[PROBLEM REQUIREMENTS] Search the data for "Some". Return each matching line.

[RECORDS PROVIDED]
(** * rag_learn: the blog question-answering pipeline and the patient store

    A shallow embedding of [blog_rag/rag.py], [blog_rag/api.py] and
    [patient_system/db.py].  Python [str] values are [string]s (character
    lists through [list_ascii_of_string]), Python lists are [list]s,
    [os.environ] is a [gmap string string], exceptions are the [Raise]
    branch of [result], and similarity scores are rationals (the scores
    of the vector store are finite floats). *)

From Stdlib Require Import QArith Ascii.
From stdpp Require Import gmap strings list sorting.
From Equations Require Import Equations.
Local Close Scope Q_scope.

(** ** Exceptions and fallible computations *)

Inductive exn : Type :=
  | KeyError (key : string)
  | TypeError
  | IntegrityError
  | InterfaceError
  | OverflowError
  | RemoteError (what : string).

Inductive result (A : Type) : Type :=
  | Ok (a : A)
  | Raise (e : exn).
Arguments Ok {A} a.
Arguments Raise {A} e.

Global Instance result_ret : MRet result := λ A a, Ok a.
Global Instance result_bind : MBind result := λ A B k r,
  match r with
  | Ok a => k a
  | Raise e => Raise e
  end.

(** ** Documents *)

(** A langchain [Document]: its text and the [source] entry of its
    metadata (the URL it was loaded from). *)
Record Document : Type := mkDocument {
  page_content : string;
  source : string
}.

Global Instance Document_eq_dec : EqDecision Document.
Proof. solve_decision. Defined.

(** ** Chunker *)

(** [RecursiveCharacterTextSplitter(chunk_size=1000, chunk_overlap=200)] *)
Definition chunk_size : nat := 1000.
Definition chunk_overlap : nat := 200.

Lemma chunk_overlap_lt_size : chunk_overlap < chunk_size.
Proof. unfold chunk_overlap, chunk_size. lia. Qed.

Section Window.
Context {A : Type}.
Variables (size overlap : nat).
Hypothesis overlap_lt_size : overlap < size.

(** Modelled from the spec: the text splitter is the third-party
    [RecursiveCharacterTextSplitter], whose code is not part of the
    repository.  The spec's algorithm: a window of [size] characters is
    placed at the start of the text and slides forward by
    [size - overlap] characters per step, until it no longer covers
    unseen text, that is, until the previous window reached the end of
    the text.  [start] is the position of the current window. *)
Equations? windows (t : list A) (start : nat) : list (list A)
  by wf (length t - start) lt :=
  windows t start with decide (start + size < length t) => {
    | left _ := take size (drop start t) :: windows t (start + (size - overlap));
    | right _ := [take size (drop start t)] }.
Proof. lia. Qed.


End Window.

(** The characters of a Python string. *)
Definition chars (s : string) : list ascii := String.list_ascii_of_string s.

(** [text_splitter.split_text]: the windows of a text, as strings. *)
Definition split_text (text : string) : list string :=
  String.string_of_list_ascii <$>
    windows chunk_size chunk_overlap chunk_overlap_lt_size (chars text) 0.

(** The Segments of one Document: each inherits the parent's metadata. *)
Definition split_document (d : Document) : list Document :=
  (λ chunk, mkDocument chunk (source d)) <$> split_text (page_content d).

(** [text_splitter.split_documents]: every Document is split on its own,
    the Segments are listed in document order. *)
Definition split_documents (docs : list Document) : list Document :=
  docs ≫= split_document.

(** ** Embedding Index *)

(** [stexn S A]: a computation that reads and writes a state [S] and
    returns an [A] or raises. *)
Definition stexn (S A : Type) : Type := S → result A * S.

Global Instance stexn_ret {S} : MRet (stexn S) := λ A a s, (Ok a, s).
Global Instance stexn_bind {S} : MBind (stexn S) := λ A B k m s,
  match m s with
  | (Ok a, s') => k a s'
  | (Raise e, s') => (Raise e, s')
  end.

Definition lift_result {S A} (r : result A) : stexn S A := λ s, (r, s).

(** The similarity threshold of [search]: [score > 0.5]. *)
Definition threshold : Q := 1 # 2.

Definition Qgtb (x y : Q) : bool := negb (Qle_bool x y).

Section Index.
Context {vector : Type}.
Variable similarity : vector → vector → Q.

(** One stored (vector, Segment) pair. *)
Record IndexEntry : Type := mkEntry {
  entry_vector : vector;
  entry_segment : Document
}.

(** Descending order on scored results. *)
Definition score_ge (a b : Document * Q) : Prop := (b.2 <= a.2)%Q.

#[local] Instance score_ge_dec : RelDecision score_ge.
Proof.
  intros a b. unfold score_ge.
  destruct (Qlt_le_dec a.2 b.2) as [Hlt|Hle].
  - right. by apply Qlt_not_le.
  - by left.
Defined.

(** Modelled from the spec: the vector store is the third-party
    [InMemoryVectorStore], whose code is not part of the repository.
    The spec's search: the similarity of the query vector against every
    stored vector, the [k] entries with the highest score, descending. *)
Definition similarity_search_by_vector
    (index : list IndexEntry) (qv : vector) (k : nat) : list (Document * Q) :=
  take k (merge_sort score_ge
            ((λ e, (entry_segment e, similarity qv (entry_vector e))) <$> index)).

--

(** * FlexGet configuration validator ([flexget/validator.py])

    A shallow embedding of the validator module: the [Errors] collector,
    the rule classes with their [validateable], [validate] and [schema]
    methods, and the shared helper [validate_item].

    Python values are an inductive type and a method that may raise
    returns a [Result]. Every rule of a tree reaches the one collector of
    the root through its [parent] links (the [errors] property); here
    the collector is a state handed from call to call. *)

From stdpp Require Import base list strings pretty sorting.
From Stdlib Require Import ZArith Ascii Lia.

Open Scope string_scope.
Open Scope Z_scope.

==

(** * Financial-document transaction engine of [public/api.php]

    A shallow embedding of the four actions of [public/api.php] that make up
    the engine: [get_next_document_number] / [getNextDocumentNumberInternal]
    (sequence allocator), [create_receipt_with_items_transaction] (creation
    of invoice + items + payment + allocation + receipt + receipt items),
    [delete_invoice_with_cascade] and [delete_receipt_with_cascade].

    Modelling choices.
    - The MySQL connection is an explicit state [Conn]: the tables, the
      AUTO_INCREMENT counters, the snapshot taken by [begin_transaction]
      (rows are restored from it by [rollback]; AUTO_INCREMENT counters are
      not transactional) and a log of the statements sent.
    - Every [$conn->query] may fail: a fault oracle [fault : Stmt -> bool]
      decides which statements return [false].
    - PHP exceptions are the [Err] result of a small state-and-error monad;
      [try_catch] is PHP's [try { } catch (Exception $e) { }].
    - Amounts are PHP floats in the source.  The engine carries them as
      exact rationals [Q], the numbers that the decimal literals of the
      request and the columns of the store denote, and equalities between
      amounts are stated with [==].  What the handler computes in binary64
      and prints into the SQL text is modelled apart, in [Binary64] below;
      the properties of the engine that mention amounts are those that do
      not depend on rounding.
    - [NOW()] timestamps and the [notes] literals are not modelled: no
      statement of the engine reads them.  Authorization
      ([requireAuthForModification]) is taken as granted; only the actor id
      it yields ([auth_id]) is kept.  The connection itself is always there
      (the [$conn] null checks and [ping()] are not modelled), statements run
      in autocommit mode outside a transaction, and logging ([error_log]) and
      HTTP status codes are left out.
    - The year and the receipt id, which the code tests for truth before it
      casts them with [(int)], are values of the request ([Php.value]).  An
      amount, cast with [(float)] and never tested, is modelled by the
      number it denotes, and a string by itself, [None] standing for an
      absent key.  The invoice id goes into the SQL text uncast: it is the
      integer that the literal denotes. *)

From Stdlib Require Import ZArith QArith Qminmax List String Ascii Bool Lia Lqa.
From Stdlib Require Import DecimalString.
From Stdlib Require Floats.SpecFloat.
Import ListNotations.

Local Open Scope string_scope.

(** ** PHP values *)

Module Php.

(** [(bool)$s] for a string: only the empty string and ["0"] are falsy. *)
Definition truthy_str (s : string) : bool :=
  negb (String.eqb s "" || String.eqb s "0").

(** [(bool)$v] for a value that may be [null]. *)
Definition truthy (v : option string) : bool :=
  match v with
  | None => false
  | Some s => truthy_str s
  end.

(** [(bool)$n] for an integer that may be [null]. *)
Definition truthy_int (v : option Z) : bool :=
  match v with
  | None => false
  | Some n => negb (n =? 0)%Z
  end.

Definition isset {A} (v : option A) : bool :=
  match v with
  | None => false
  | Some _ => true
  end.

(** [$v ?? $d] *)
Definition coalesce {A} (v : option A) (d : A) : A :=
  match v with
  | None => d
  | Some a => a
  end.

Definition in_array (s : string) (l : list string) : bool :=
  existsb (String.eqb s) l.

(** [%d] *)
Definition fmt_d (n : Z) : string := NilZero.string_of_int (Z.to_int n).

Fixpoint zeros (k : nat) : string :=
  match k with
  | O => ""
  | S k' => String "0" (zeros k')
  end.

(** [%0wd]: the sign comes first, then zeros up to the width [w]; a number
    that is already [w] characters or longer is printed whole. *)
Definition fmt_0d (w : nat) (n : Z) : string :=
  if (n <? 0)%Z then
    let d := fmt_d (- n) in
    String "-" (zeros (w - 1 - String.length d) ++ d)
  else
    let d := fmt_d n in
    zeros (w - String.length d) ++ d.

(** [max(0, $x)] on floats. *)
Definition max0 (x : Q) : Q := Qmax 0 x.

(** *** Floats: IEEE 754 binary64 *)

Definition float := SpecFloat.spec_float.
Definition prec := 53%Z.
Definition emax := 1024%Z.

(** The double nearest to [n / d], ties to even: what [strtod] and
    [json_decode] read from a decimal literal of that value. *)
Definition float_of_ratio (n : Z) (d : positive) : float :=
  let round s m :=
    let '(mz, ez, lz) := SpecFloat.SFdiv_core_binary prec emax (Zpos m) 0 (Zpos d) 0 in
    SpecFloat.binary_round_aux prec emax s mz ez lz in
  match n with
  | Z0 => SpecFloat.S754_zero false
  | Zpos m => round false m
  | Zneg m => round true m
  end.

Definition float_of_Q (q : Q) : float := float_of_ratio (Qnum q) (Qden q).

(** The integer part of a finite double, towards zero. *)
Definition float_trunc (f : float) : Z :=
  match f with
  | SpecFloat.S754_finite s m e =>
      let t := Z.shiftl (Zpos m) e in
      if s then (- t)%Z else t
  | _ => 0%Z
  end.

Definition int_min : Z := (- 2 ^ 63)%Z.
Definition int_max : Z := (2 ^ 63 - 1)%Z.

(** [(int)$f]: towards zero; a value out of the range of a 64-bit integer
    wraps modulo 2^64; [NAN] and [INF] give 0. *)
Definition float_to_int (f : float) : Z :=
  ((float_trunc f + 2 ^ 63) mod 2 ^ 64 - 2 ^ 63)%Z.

[OUTPUT BELOW]
  | Some s => truthy_str s
  | Some n => negb (n =? 0)%Z
  | Some _ => true
  | Some a => a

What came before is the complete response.